Les représentants des firmes pharmaceutiques applaudissent. Pourtant, « elles sont les premières responsables de cette concentration du marché et de cette sous-traitance risquée depuis les années 1990, attirées par une main-d’œuvre docile et moins chère, mais aussi dans le but de fuir les normes de protection environnementales européennes », bondit Antoine Réveilleau, dirigeant de Seratec, un des rares laboratoires français spécialisés dans la fabrication des principes actifs.
Car jusqu’à présent, la Chine était bien moins regardante sur le respect des normes environnementales : ce qui implique une exposition à des risques chimiques des travailleurs du médicament (2) et des riverains du fait des rejets toxiques des usines.
En revanche, sécurité sanitaire oblige, le produit, lui, subit les mêmes contrôles de sûreté. Or « les cas de non-conformité aux bonnes pratiques de fabrication sont six fois plus élevés en Asie qu’en Europe », rapportent les auteurs de Économie du médicament. En 2011, près d’un tiers des sites contrôlés en Asie n’étaient ainsi pas conformes à la réglementation.
Et quand une impureté est détectée, l’ensemble des chaînes de l’usine est mis à l’arrêt, ce qui alimente en partie les carences de médicaments à répétition.
Cependant, en réalité, 15 % seulement des ruptures de stock sont liées aux failles de production des principes actifs, selon l’Igas ; la majeure partie s’explique par l’augmentation de la demande mondiale, la production en flux tendu des firmes pharmaceutiques et par leur choix de délaisser les médicaments peu rentables.

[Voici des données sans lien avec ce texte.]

(** * pycraft: the node model, the scoped builder and the code generator

    A shallow embedding of [pycraft.nodes], [pycraft.core.builder],
    [pycraft.builder] and [pycraft.generator.base], followed by the
    properties of the builder's reattachment rules and of the renderer.

    Conventions of the embedding.
    - Every node class is a constructor of one type [node]: the dataclasses
      are all subclasses of [BaseNode] and their fields are typed
      [T | None] or [list[T]] for an arbitrary [T: BaseNode], so any node may
      sit in any field.  Field values outside the annotations (a [str] where
      a node is declared, a [dict] among call keywords) are not modelled.
    - [T | None] is [option node], [list[T]] is [list node] in Python order
      ([append] adds at the end), [str] is [string], [int] is [Z].
    - Python exceptions are the [Raised] outcome of the result type; the
      renderer threads its [indent_level] counter as explicit state. *)

From Stdlib Require Import List String Ascii ZArith Lia Bool.
From Stdlib Require Import DecimalString.
Import ListNotations.

Local Open Scope list_scope.
Local Open Scope string_scope.

(** [++] is string concatenation throughout; lists are appended with
    [+++]. *)
Infix "+++" := app (right associativity, at level 60) : list_scope.

(** ** Node model ([pycraft.nodes]) *)

(** The operator classes of [nodes/operators.py]: dataclasses without
    fields, one tag each. *)
Inductive operator : Type :=
| And | Or | Not
| Eq | NotEq | Lt | LtE | Gt | GtE | Is | IsNot | In | NotIn
| Add | Sub | Mult | Div | FloorDiv | Mod | Pow | MatMult
| LShift | RShift | BitOr | BitXor | BitAnd
| UAdd | USub | Invert.

(** [Constant.value : int | str | float | bool | None].  A float is carried
    as the text [str()] gives for it; its arithmetic is never used. *)
Inductive constant_value : Type :=
| VInt (i : Z)
| VStr (s : string)
| VFloat (text : string)
| VBool (b : bool)
| VNone.

Scheme All for list.
Scheme All for option.

Inductive node : Type :=
(* imports.py *)
| Import (names : list node)
| ImportFrom (module : string) (names : list node) (level : option Z)
| Alias (name : string) (asname : option string)
| ImportGroup (imports : list node)
(* literals.py *)
| Constant (value : constant_value) (kind : option string)
| Name (id : string)
| Attribute (value : option node) (attr : string)
| Subscript (value : option node) (slice : option node)
| Dict (keys : list node) (values : list node)
| List_ (elts : list node)
| Set_ (elts : list node)
| Tuple (elts : list node)
(* statements.py *)
| Pass
| Return (value : option node)
| Yield (value : option node)
| Await (value : option node)
| Break
| Continue
| Delete (targets : list node)
| Global (names : list string)
| Nonlocal (names : list string)
| Comment (text : string)
| Expr (value : option node)
(* assignments.py *)
| Assign (targets : list node) (value : option node) (comment : option string)
| AugAssign (target : option node) (op : option node) (value : option node)
            (comment : option string)
| AnnAssign (target : string) (annotation : option node) (simple : Z)
            (comment : option string) (value : option node)
(* expressions.py *)
| Call (func : option node) (args : list node) (keywords : list node)
| Keyword (arg : option string) (value : option node)
| BoolOp (op : option node) (values : list node)
| UnaryOp (op : option node) (operand : option node)
| BinOp (left : option node) (op : option node) (right : option node)
| Compare (left : option node) (ops : list node) (comparators : list node)
| Lambda (args : option node) (body : option node)
| IfExp (test : option node) (body : option node) (orelse : option node)
| Starred (value : option node)
(* functions.py *)
| Arg (arg : string) (annotation : option node) (default : option node)
| Arguments (args : list node) (vararg : option node) (kwonlyargs : list node)
            (kw_defaults : list (option node)) (kwarg : option node)
            (defaults : list node) (posonlyargs : list node)
| FunctionDef (name : string) (args : option node) (body : list node)
              (returns : option node) (decorator_list : list node)
              (type_params : list node)
| AsyncFunctionDef (name : string) (args : option node) (body : list node)
                   (returns : option node) (decorator_list : list node)
                   (type_params : list node)
| ClassDef (name : string) (bases : list node) (keywords : list node)
           (body : list node) (decorators : list node)
| TypeParam (name : string) (bound : option node)
(* control_flow.py *)
| If (test : option node) (body : list node) (or_else : list node)
| Elif (test : option node) (body : list node)
| Else (body : list node)
| Match (subject : option node) (cases : list node)
| MatchCase (pattern : option node) (guard : option node) (body : list node)
(* loops.py *)
| For (target : option node) (iter : option node) (body : list node)
      (or_else : list node)
| AsyncFor (target : option node) (iter : option node) (body : list node)
           (or_else : list node)
| While (test : option node) (body : list node) (or_else : list node)
(* exceptions.py *)
| Try (body : list node) (handlers : list node) (or_else : list node)
      (finalbody : list node)
| ExceptHandler (type : option node) (name : option string) (body : list node)
| Finally (body : list node)
| Raise (exc : option node) (cause : option node)
| Assert (test : option node) (msg : option node)
(* context_managers.py *)
| With (items : list node) (body : list node)
| WithItem (context_expr : option node) (optional_vars : option node)
(* comprehensions.py *)
| Comprehension (target : option node) (iter : option node) (ifs : list node)
                (is_async : Z)
| ListComp (elt : option node) (generators : list node)
| SetComp (elt : option node) (generators : list node)
| DictComp (key : option node) (value : option node) (generators : list node)
| GeneratorExp (elt : option node) (generators : list node)
(* operators.py *)
| Operator (o : operator)
(* module.py *)
| Module (body : list node).

(** [type(node).__name__]. *)
Definition operator_name (o : operator) : string :=
  match o with
  | And => "And" | Or => "Or" | Not => "Not"
  | Eq => "Eq" | NotEq => "NotEq" | Lt => "Lt" | LtE => "LtE"
  | Gt => "Gt" | GtE => "GtE" | Is => "Is" | IsNot => "IsNot"
  | In => "In" | NotIn => "NotIn"
  | Add => "Add" | Sub => "Sub" | Mult => "Mult" | Div => "Div"
  | FloorDiv => "FloorDiv" | Mod => "Mod" | Pow => "Pow"
  | MatMult => "MatMult" | LShift => "LShift" | RShift => "RShift"
  | BitOr => "BitOr" | BitXor => "BitXor" | BitAnd => "BitAnd"
  | UAdd => "UAdd" | USub => "USub" | Invert => "Invert"
  end.

Definition type_name (n : node) : string :=
  match n with
  | Import _ => "Import" | ImportFrom _ _ _ => "ImportFrom"
  | Alias _ _ => "Alias" | ImportGroup _ => "ImportGroup"
  | Constant _ _ => "Constant" | Name _ => "Name"
  | Attribute _ _ => "Attribute" | Subscript _ _ => "Subscript"
  | Dict _ _ => "Dict" | List_ _ => "List" | Set_ _ => "Set"
  | Tuple _ => "Tuple"
  | Pass => "Pass" | Return _ => "Return" | Yield _ => "Yield"
  | Await _ => "Await" | Break => "Break" | Continue => "Continue"
  | Delete _ => "Delete" | Global _ => "Global" | Nonlocal _ => "Nonlocal"
  | Comment _ => "Comment" | Expr _ => "Expr"
  | Assign _ _ _ => "Assign" | AugAssign _ _ _ _ => "AugAssign"
  | AnnAssign _ _ _ _ _ => "AnnAssign"
  | Call _ _ _ => "Call" | Keyword _ _ => "Keyword" | BoolOp _ _ => "BoolOp"
  | UnaryOp _ _ => "UnaryOp" | BinOp _ _ _ => "BinOp"
  | Compare _ _ _ => "Compare" | Lambda _ _ => "Lambda"
  | IfExp _ _ _ => "IfExp" | Starred _ => "Starred"
  | Arg _ _ _ => "Arg" | Arguments _ _ _ _ _ _ _ => "Arguments"
  | FunctionDef _ _ _ _ _ _ => "FunctionDef"
  | AsyncFunctionDef _ _ _ _ _ _ => "AsyncFunctionDef"
  | ClassDef _ _ _ _ _ => "ClassDef" | TypeParam _ _ => "TypeParam"
  | If _ _ _ => "If" | Elif _ _ => "Elif" | Else _ => "Else"
  | Match _ _ => "Match" | MatchCase _ _ _ => "MatchCase"
  | For _ _ _ _ => "For" | AsyncFor _ _ _ _ => "AsyncFor"
  | While _ _ _ => "While"
  | Try _ _ _ _ => "Try" | ExceptHandler _ _ _ => "ExceptHandler"
  | Finally _ => "Finally" | Raise _ _ => "Raise" | Assert _ _ => "Assert"
  | With _ _ => "With" | WithItem _ _ => "WithItem"
  | Comprehension _ _ _ _ => "Comprehension" | ListComp _ _ => "ListComp"
  | SetComp _ _ => "SetComp" | DictComp _ _ _ => "DictComp"
  | GeneratorExp _ _ => "GeneratorExp"
  | Operator o => operator_name o
  | Module _ => "Module"
  end.

(** The class attribute [__kw__]: [None] on [BaseNode], overridden by the
    classes that name a keyword. *)
Definition kw (n : node) : option string :=
  match n with
  | With _ _ => Some "with"
  | If _ _ _ => Some "if" | Elif _ _ => Some "elif" | Else _ => Some "else"
  | Match _ _ => Some "match" | MatchCase _ _ _ => Some "case"
  | Try _ _ _ _ => Some "try" | ExceptHandler _ _ _ => Some "except"
  | Finally _ => Some "finally" | Raise _ _ => Some "raise"
  | Assert _ _ => Some "assert"
  | Lambda _ _ => Some "lambda"
  | FunctionDef _ _ _ _ _ _ => Some "def"
  | AsyncFunctionDef _ _ _ _ _ _ => Some "async def"
  | ClassDef _ _ _ _ _ => Some "class"
  | Import _ => Some "import" | ImportFrom _ _ _ => Some "from"
  | For _ _ _ _ => Some "for" | AsyncFor _ _ _ _ => Some "async for"
  | While _ _ _ => Some "while"
  | Operator Is => Some "is" | Operator IsNot => Some "is not"
  | Operator In => Some "in" | Operator NotIn => Some "not in"
  | Pass => Some "pass" | Return _ => Some "return" | Yield _ => Some "yield"
  | Await _ => Some "await" | Break => Some "break"
  | Continue => Some "continue" | Delete _ => Some "del"
  | Global _ => Some "global" | Nonlocal _ => Some "nonlocal"
  | _ => None
  end.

Ce qui n’empêche pas Philippe Lamoureux, directeur général du Leem, de clore la conférence aux Invalides par ces mots qui visent à préserver son business, en espérant que sa voix porte jusqu’au ministère de la santé voisin : « La dimension “made in France” doit être prise en compte dans les politiques fiscales pour défendre la production nationale, la zone la plus exposée à la baisse du prix du médicament. La plus mauvaise idée serait de renforcer les régimes de sanction en cas de rupture d’approvisionnement : cela appauvrirait et assécherait les opérateurs sur le marché. »
Plutôt que « des incitations fiscales totalement injustifiées compte tenu des rendements de l’industrie pharmaceutique », le représentant de la Ligue contre le cancer Jean-Paul Vernant préconise d’abord, en urgence, qu’« elle constitue des stocks sur six mois, un an », tout simplement.
Ensuite, il évoque une solution audacieuse et unique au monde, « made in USA ». Puisque les hôpitaux américains peinent à trouver les médicaments dont ils ont besoin, 900 d’entre eux viennent de se regrouper en une fondation à but non lucratif, Civica RX, pour créer leur propre usine de fabrication de génériques et ainsi, autonomiser leur approvisionnement en médicaments « anciens » très demandés, mais peu produits. À commencer par deux antibiotiques qui devraient sortir des chaînes de cette méga usine d’ici à la fin de l’année 2019. Une initiative aussi improbable que duplicable.
(1) Ils sont pourtant ceux qui exigent une meilleure gestion des stocks, car leur « indisponibilité transitoire, totale ou partielle est susceptible de mettre en jeu le pronostic vital des patients à court ou moyen terme, ou représente une perte de chance importante pour les patients », selon la loi de santé 2016. Ils constitueraient 40 % de la pharmacopée, selon le Leem.